Exercise materials Block Start
(** The ends of a node: no memory outside. *)
Lemma pfn_range_ok nid ns ne :
  get_pfn_range_for_nid nid = (ns, ne) →
  0 ≤ ns ∧ 0 ≤ ne < 2 ^ 30 ∧ (pfn_ranges nid ≠ [] → ns < ne) ∧ (pfn_ranges nid = [] → ns = 0 ∧ ne = 0) ∧
  ∀ r, r ∈ pfn_ranges nid → ns ≤ r.1.1 ∧ r.1.2 ≤ ne.
Proof.
  pose proof (pfn_ranges_ok nid) as [Hin _]. unfold get_pfn_range_for_nid, ULONG_MAX.
  change (2 ^ 30) with 1073741824 in *. change (2 ^ 32 - 1) with 4294967295 in *.
  set (f := λ '(start_pfn, end_pfn) '(this_start_pfn, this_end_pfn, _), (Z.min start_pfn this_start_pfn, Z.max end_pfn this_end_pfn)).
  assert (∀ (rs : list (Z * Z * Z)) x y, (∀ r, r ∈ rs → 0 ≤ r.1.1 < r.1.2 ∧ r.1.2 < 1073741824) → 0 ≤ x → 0 ≤ y < 1073741824 →
    let '(p, q) := foldl f (x, y) rs in 0 ≤ p ≤ x ∧ y ≤ q < 1073741824 ∧ (∀ r, r ∈ rs → p ≤ r.1.1 ∧ r.1.2 ≤ q) ∧
      (p = x ∨ p < 1073741824) ∧ (rs = [] → p = x ∧ q = y) ∧ (rs ≠ [] → p < 1073741824)) as Hgen.
  { induction rs as [|[[s e] n] rs IH]; intros x y Hrs Hx Hy; cbn [foldl].
    { split_and!; first [lia | done | by intros r ?%not_elem_of_nil | by left]. }
    pose proof (Hrs (s, e, n) ltac:(left)) as Hr. simpl in Hr.
    specialize (IH (Z.min x s) (Z.max y e) ltac:(intros; apply Hrs; by right) ltac:(lia) ltac:(lia)). simpl.
    destruct (foldl f (Z.min x s, Z.max y e) rs) as [p q]. destruct IH as (I1 & I2 & I3 & I4 & _ & _).
    split_and!; try lia; try done. intros r [->|Hin']%elem_of_cons; [simpl; lia|auto]. }
  specialize (Hgen (pfn_ranges nid) 4294967295 0 Hin ltac:(lia) ltac:(lia)).
  destruct (foldl f (4294967295, 0) (pfn_ranges nid)) as [p q]. destruct Hgen as (G1 & G2 & G3 & G4 & G5 & G6).
  intros [= <- <-]. destruct (p =? 4294967295) eqn:Hp; bsimp.
  - split_and!; try lia; try done.
    + intros Hne. specialize (G6 Hne). lia.
    + intros He. by destruct (G5 He) as [_ ->].
    + intros r Hr. destruct (Hin r Hr), (G3 r Hr). lia.
  - split_and!; try lia; try done.
    + intros Hne. destruct (pfn_ranges nid) as [|r rs]; [done|]. destruct (G3 r ltac:(left)), (Hin r ltac:(left)). lia.
    + intros He. destruct (G5 He). lia.
Qed.

(** Holes of an interval. *)
Lemma absent_ok nid a c :
  0 ≤ a ≤ c → c < 2 ^ 30 → __absent_pages_in_range nid a c = c - a - pages_of (pfn_ranges nid) a c.
Proof.
  intros Ha Hc. change (2 ^ 30) with 1073741824 in Hc. unfold __absent_pages_in_range.
  pose proof (pages_of_le _ a c (pfn_ranges_ok nid) ltac:(lia)) as Hle. pose proof (pfn_ranges_ok nid) as [Hin _].
  rewrite (uwrap_small 32 (c - a)) by (widths; lia).
  assert (∀ (rs : list (Z * Z * Z)) n, (∀ r, r ∈ rs → 0 ≤ r.1.1 < r.1.2 ∧ r.1.2 < 2 ^ 30) → 0 ≤ n - pages_of rs a c → n < 4294967296 →
    foldl (λ nr_absent '(start_pfn, end_pfn, _), u32 (nr_absent - u32 (clamp_pfn end_pfn a c - clamp_pfn start_pfn a c))) n rs =
    n - pages_of rs a c) as Hgen; [|apply Hgen; [done|lia|lia]].
  induction rs as [|[[s e] m] rs IH]; intros n Hrs Hn Hlt; cbn [foldl]; [unfold pages_of, sumZ; simpl; lia|].
  pose proof (Hrs (s, e, m) ltac:(left)) as Hr. rewrite pages_of_cons in *. cbn [fst snd] in *. pose proof (pages_of_nonneg rs a c).
  assert (clamp_pfn e a c - clamp_pfn s a c = Z.max 0 (Z.min e c - Z.max s a)) as ->
    by (unfold clamp_pfn; repeat case_match; bsimp; lia).
  rewrite (uwrap_small 32 (Z.max _ _)) by (widths; lia). rewrite uwrap_small by (widths; lia).
  rewrite IH by (intros; (apply Hrs; by right) || lia). lia.
Qed.
(* ===== verification/Fair.v ===== *)
(** * The completely fair scheduler: [hw4/kernel/sched/fair.c]

    Every entity has a virtual run time that grows with the time it runs,
    divided by its weight.  A queue keeps its waiting entities in a red-black
    tree ordered by virtual run time and runs the leftmost one.  Groups of tasks
    are entities with a queue of their own, and may be limited to a share of run
    time per period ([cfs_bandwidth]).

    The configuration is that of one processor with group scheduling and
    bandwidth control; statistics, debug checks and the high resolution tick are
    not configured.  With one processor the load average of groups is not kept
    ([update_cfs_load] is empty) and the weight of a group is its shares.

    The red-black tree library, the feature bits of [features.h] and the timers
    are the parameter [FairEnv].  Loops over the ancestors of an entity and over
    the tree of groups are bounded by the number of groups. *)

From S2P Require Import Prelude SchedData.

Definition WMULT_CONST : Z := ULONG_MAX.
Definition WMULT_SHIFT : Z := 32.
Definition NICE_0_LOAD : Z := 1024.
Definition RUNTIME_INF : Z := 2 ^ 64 - 1.
Definition MIN_SHARES : Z := 2.
Definition MAX_SHARES : Z := Z.shiftl 1 18.
Definition NSEC_PER_USEC : Z := 1000.
Definition NSEC_PER_MSEC : Z := 1000000.

Class FairEnv (Y : Type) : Type := {
  rb_insert_color : se_ptr → rb_tree → rb_tree;
  rb_erase : se_ptr → rb_tree → rb_tree;
  rb_next : se_ptr → rb_tree → option se_ptr;
  feat_START_DEBIT : bool;
  feat_GENTLE_FAIR_SLEEPERS : bool;
  feat_NEXT_BUDDY : bool;
  feat_LAST_BUDDY : bool;
  cfs_bandwidth_used : bool;
  TICK_NSEC : Z;
  num_online_cpus : Z;
  hrtimer_callback_running : Z → rq Y → bool;   (** the period timer of a group *)
  hrtimer_expires_remaining : Z → rq Y → Z;
  task_group_of : Z → Z                         (** the group a task belongs to *)
}.

(** ** Arithmetic *)

(** Shift right and round, in 64 bits. *)
Definition SRR (x y : Z) : Z := Z.shiftr (u64 (x + Z.shiftl 1 (y - 1))) y.

(** The cached inverse of a weight. *)
Definition fill_inv_weight (lw : load_weight) : load_weight :=
  if inv_weight lw =? 0 then
    if weight lw =? 0 then lw <| inv_weight := WMULT_CONST |>
    else lw <| inv_weight := WMULT_CONST / weight lw |>
  else lw.

(** [delta_exec * w / lw], and [lw] with its cached inverse. *)
Definition calc_delta_mine (delta_exec w : Z) (lw : load_weight) : Z * load_weight :=
  let tmp := if 1 <? w then u64 (delta_exec * w) else delta_exec in
  let lw := fill_inv_weight lw in
  let tmp :=
    if WMULT_CONST <? tmp
    then SRR (u64 (SRR tmp (WMULT_SHIFT / 2) * inv_weight lw)) (WMULT_SHIFT / 2)
    else SRR (u64 (tmp * inv_weight lw)) WMULT_SHIFT in
  (Z.min tmp LONG_MAX, lw).

Definition max_vruntime (min_vruntime vruntime : Z) : Z :=
  if 0 <? s64 (vruntime - min_vruntime) then vruntime else min_vruntime.

Definition min_of_vruntime (min_vruntime vruntime : Z) : Z :=
  if s64 (vruntime - min_vruntime) <? 0 then vruntime else min_vruntime.

Definition entity_before (a b : sched_entity) : bool := s64 (vruntime a - vruntime b) <? 0.

Definition entity_is_task (e : sched_entity) : bool :=
  match my_q e with Some _ => false | None => true end.

Definition default_cfs_period : Z := 100000000.
Definition min_cfs_rq_runtime : Z := NSEC_PER_MSEC.
Definition min_bandwidth_expiration : Z := 2 * NSEC_PER_MSEC.
Definition cfs_bandwidth_slack_period : Z := 5 * NSEC_PER_MSEC.

Section Fair.
Context {Y : Type} `{FairEnv Y}.
Abbreviation R := (M (rq Y)).

(** ** Tunables *)

Definition get_update_sysctl_factor : R Z :=
  t ← gets tun;
  let cpus := Z.min num_online_cpus 8 in
  mret (if sysctl_sched_tunable_scaling t =? 0 then 1
        else if sysctl_sched_tunable_scaling t =? 2 then cpus
        else 1 + Z.log2 cpus).

Definition update_sysctl : R unit :=
  f ← get_update_sysctl_factor;
  modify (λ r, r <| tun ::= λ t, t
    <| sysctl_sched_min_granularity := u32 (f * normalized_sysctl_sched_min_granularity t) |>
    <| sysctl_sched_latency := u32 (f * normalized_sysctl_sched_latency t) |>
    <| sysctl_sched_wakeup_granularity := u32 (f * normalized_sysctl_sched_wakeup_granularity t) |> |>).

Definition sched_init_granularity : R unit := update_sysctl.

(** [ret] is what [proc_dointvec_minmax] answered. *)
Definition sched_proc_update_handler (write : bool) (ret : Z) : R Z :=
  factor ← get_update_sysctl_factor;
  if negb (ret =? 0) || negb write then mret ret
  else
    _ ← modify (λ r, r <| tun ::= λ t, t
      <| sched_nr_latency :=
           u32 (sysctl_sched_latency t + sysctl_sched_min_granularity t - 1)
             / sysctl_sched_min_granularity t |>
      <| normalized_sysctl_sched_min_granularity := sysctl_sched_min_granularity t / factor |>
      <| normalized_sysctl_sched_latency := sysctl_sched_latency t / factor |>
      <| normalized_sysctl_sched_wakeup_granularity :=
           sysctl_sched_wakeup_granularity t / factor |> |>);
    mret 0.

(** ** The hierarchy of entities *)

Definition parent_entity (s : se_ptr) : R (option se_ptr) :=
  e ← load_se s;
  mret (se_parent e).

(** [for (; se; se = se->parent)] with a body that may leave the loop; the
    result is the entity at which the loop stopped. *)
Fixpoint for_each_sched_entity {A} (fuel : nat) (body : A → se_ptr → R (bool * A)) (a : A)
    (s : option se_ptr) : R (option se_ptr * A) :=
  match s with
  | None => mret (None, a)
  | Some x =>
      match fuel with
      | O => fail OutOfFuel
      | S fuel' =>
          ga ← body a x;
          if ga.1 : bool
          then n ← parent_entity x; for_each_sched_entity fuel' body ga.2 n
          else mret (Some x, ga.2)
      end
  end.

(** More entities than any chain of ancestors has. *)
Definition depth_bound : R nat :=
  r ← get;
  mret (S (S (size (group_se r)))).

Definition cfs_rq_of (s : se_ptr) : R Z :=
  e ← load_se s;
  mret (se_cfs_rq e).

Definition task_of (s : se_ptr) : R Z :=
  match s with TaskSe p => mret p | GroupSe _ => fail Undefined end.

Definition is_same_group (s ps : se_ptr) : R bool :=
  c ← cfs_rq_of s;
  pc ← cfs_rq_of ps;
  mret (c =? pc).

Definition depth_se (s : se_ptr) : R Z :=
  n ← depth_bound;
  d ← for_each_sched_entity n (λ d _, mret (true, d + 1)) 0 (Some s);
  mret d.2.

(** [k] steps up the hierarchy. *)
Fixpoint walk_up (k : nat) (s : se_ptr) : R se_ptr :=
  match k with
  | O => mret s
  | S k' => n ← parent_entity s; x ← deref n; walk_up k' x
  end.

Fixpoint match_groups (fuel : nat) (s ps : se_ptr) : R (se_ptr * se_ptr) :=
  match fuel with
  | O => fail OutOfFuel
  | S fuel' =>
      same ← is_same_group s ps;
      if same : bool then mret (s, ps)
      else
        n ← parent_entity s;
        pn ← parent_entity ps;
        s' ← deref n;
        ps' ← deref pn;
        match_groups fuel' s' ps'
  end.

Definition find_matching_se (s ps : se_ptr) : R (se_ptr * se_ptr) :=
  d ← depth_se s;
  pd ← depth_se ps;
  s ← walk_up (Z.to_nat (d - pd)) s;
  ps ← walk_up (Z.to_nat (pd - d)) ps;
  n ← depth_bound;
  match_groups n s ps.

Definition list_add_leaf_cfs_rq (c : Z) : R unit :=
  q ← load_cfs c;
  if on_list q then mret tt
  else
    g ← load_group c;
    parent_listed ← match tg_parent g with
                    | Some pg => pq ← load_cfs pg; mret (on_list pq)
                    | None => mret false
                    end;
    _ ← modify (λ r, r <| leaf_cfs_rq_list ::=
                  λ l, if parent_listed : bool then c :: l else l ++ [c] |>);
    store_cfs c (λ q, q <| on_list := true |>).

Definition list_del_leaf_cfs_rq (c : Z) : R unit :=
  q ← load_cfs c;
  if on_list q then
    _ ← modify (λ r, r <| leaf_cfs_rq_list ::= remove_one c |>);
    store_cfs c (λ q, q <| on_list := false |>)
  else mret tt.

(** ** The run time of limited groups *)

Definition sched_cfs_bandwidth_slice : R Z :=
  t ← gets tun;
  mret (u64 (sysctl_sched_cfs_bandwidth_slice t * NSEC_PER_USEC)).

Definition __refill_cfs_bandwidth_runtime (g : Z) : R unit :=
  t ← load_group g;
  if quota (bandwidth t) =? RUNTIME_INF then mret tt
  else
    now ← gets hw_clock;
    store_bandwidth g (λ b, b <| runtime := quota b |>
                              <| b_runtime_expires := u64 (now + period b) |>).

(** The timer is armed when the call returns. *)
Definition start_bandwidth_timer (g : Z) (slack : bool) : R unit :=
  store_bandwidth g (λ b, if slack then b <| slack_timer := true |>
                          else b <| period_timer := true |>).

(** A timer that is still armed is cancelled first. *)
Definition __start_cfs_bandwidth (g : Z) : R unit :=
  t ← load_group g;
  stop ← (if period_timer (bandwidth t) then
            _ ← store_bandwidth g (λ b, b <| period_timer := false |>);
            t ← load_group g;
            mret (timer_active (bandwidth t))
          else mret false);
  if stop : bool then mret tt
  else
    _ ← store_bandwidth g (λ b, b <| timer_active := true |>);
    start_bandwidth_timer g false.
Lemma upd_store p t' (r : rq Y) : upd p t' r (r <| tasks ::= <[p := t']> |>).
Proof.
  split; try done; simpl.
  - by rewrite lookup_insert_eq.
  - intros q Hq. by rewrite lookup_insert_ne.
Qed.
End Queue.
Arguments erase : simpl never.

(** ** The weight of a task *)

Definition weights_of (pol static : Z) : option load_weight :=
  if pol =? SCHED_IDLE then Some (mkLoad WEIGHT_IDLEPRIO WMULT_IDLEPRIO)
  else
    match prio_to_weight !! Z.to_nat (static - MAX_RT_PRIO),
          prio_to_wmult !! Z.to_nat (static - MAX_RT_PRIO) with
    | Some w, Some i => Some (mkLoad w i)
    | _, _ => None
    end.

Definition set_weights (t : task) : task :=
  match weights_of (policy t) (static_prio t) with
  | Some lw => t <| se ::= λ e, e <| load := lw |> |>
  | None => t
  end.

(** A load weight the arithmetic of the fair class can use. *)
Definition load_valid (lw : load_weight) : Prop :=
  2 ≤ weight lw < 2 ^ 32 ∧ 0 < inv_weight lw < 2 ^ 32.

(** What holds of every task: the nice value is in range, the normal priority
    is the one of the policy, and unless the policy is a real-time one the load
    weight is the table's. *)
Record task_ok (t : task) : Prop := {
  ok_static : MAX_RT_PRIO ≤ static_prio t < MAX_PRIO;
  ok_normal : t_normal_prio t = normal_prio t;
  ok_weight : rt_policy (policy t) = false →
    weights_of (policy t) (static_prio t) = Some (load (se t));
  ok_load : load_valid (load (se t));
  ok_on_rq : on_rq t = 0 ∨ on_rq t = 1
}.

Lemma erase_load t t' : erase t = erase t' → load (se t) = load (se t').
Proof. intros He. by apply (f_equal (λ x, load (se x))) in He. Qed.

Lemma task_ok_erase t t' : erase t = erase t' → task_ok t → task_ok t'.
Proof.
  intros He Hok. pose proof (erase_load _ _ He) as Hl. destruct t, t'. injection He. intros. subst.
  destruct Hok. simpl in *. by split; simpl; rewrite <- ?Hl.
Qed.

Lemma table_valid n w i :
  prio_to_weight !! n = Some w → prio_to_wmult !! n = Some i → load_valid (mkLoad w i).
Proof.
  intros Hw Hi. unfold prio_to_weight, prio_to_wmult in *. unfold load_valid. widths. simpl.
  do 40 (destruct n as [|n]; [simplify_eq/=; lia|]). done.
Qed.

Lemma weights_defined pol static :
  MAX_RT_PRIO ≤ static < MAX_PRIO → ∃ lw, weights_of pol static = Some lw ∧ load_valid lw.
Proof.
  intros Hs. unfold weights_of. destruct (pol =? SCHED_IDLE).
  { eexists. split; [done|]. unfold load_valid. widths. simpl.
    unfold WEIGHT_IDLEPRIO, WMULT_IDLEPRIO. lia. }
  assert (Z.to_nat (static - MAX_RT_PRIO) < 40)%nat as Hn
    by (unfold MAX_PRIO, MAX_RT_PRIO, MAX_USER_RT_PRIO in *; lia).
  destruct (lookup_lt_is_Some_2 prio_to_weight (Z.to_nat (static - MAX_RT_PRIO))) as [w Hw];
    [exact Hn|].
  destruct (lookup_lt_is_Some_2 prio_to_wmult (Z.to_nat (static - MAX_RT_PRIO))) as [i Hi];
    [exact Hn|].
  rewrite Hw, Hi. eexists. split; [done|]. by eapply table_valid.
Qed.

Section Laws.
Context {Y : Type} `{SchedEnv Y} `{FairEnv Y}.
Exercise materials Block End
Only the lines from the first line of the records through the line with "assert (∀ (rs : list (Z * Z * Z)) x" should be reproduced, exactly and with nothing added.

(** The ends of a node: no memory outside. *)
Lemma pfn_range_ok nid ns ne :
  get_pfn_range_for_nid nid = (ns, ne) →
  0 ≤ ns ∧ 0 ≤ ne < 2 ^ 30 ∧ (pfn_ranges nid ≠ [] → ns < ne) ∧ (pfn_ranges nid = [] → ns = 0 ∧ ne = 0) ∧
  ∀ r, r ∈ pfn_ranges nid → ns ≤ r.1.1 ∧ r.1.2 ≤ ne.
Proof.
  pose proof (pfn_ranges_ok nid) as [Hin _]. unfold get_pfn_range_for_nid, ULONG_MAX.
  change (2 ^ 30) with 1073741824 in *. change (2 ^ 32 - 1) with 4294967295 in *.
  set (f := λ '(start_pfn, end_pfn) '(this_start_pfn, this_end_pfn, _), (Z.min start_pfn this_start_pfn, Z.max end_pfn this_end_pfn)).
  assert (∀ (rs : list (Z * Z * Z)) x y, (∀ r, r ∈ rs → 0 ≤ r.1.1 < r.1.2 ∧ r.1.2 < 1073741824) → 0 ≤ x → 0 ≤ y < 1073741824 →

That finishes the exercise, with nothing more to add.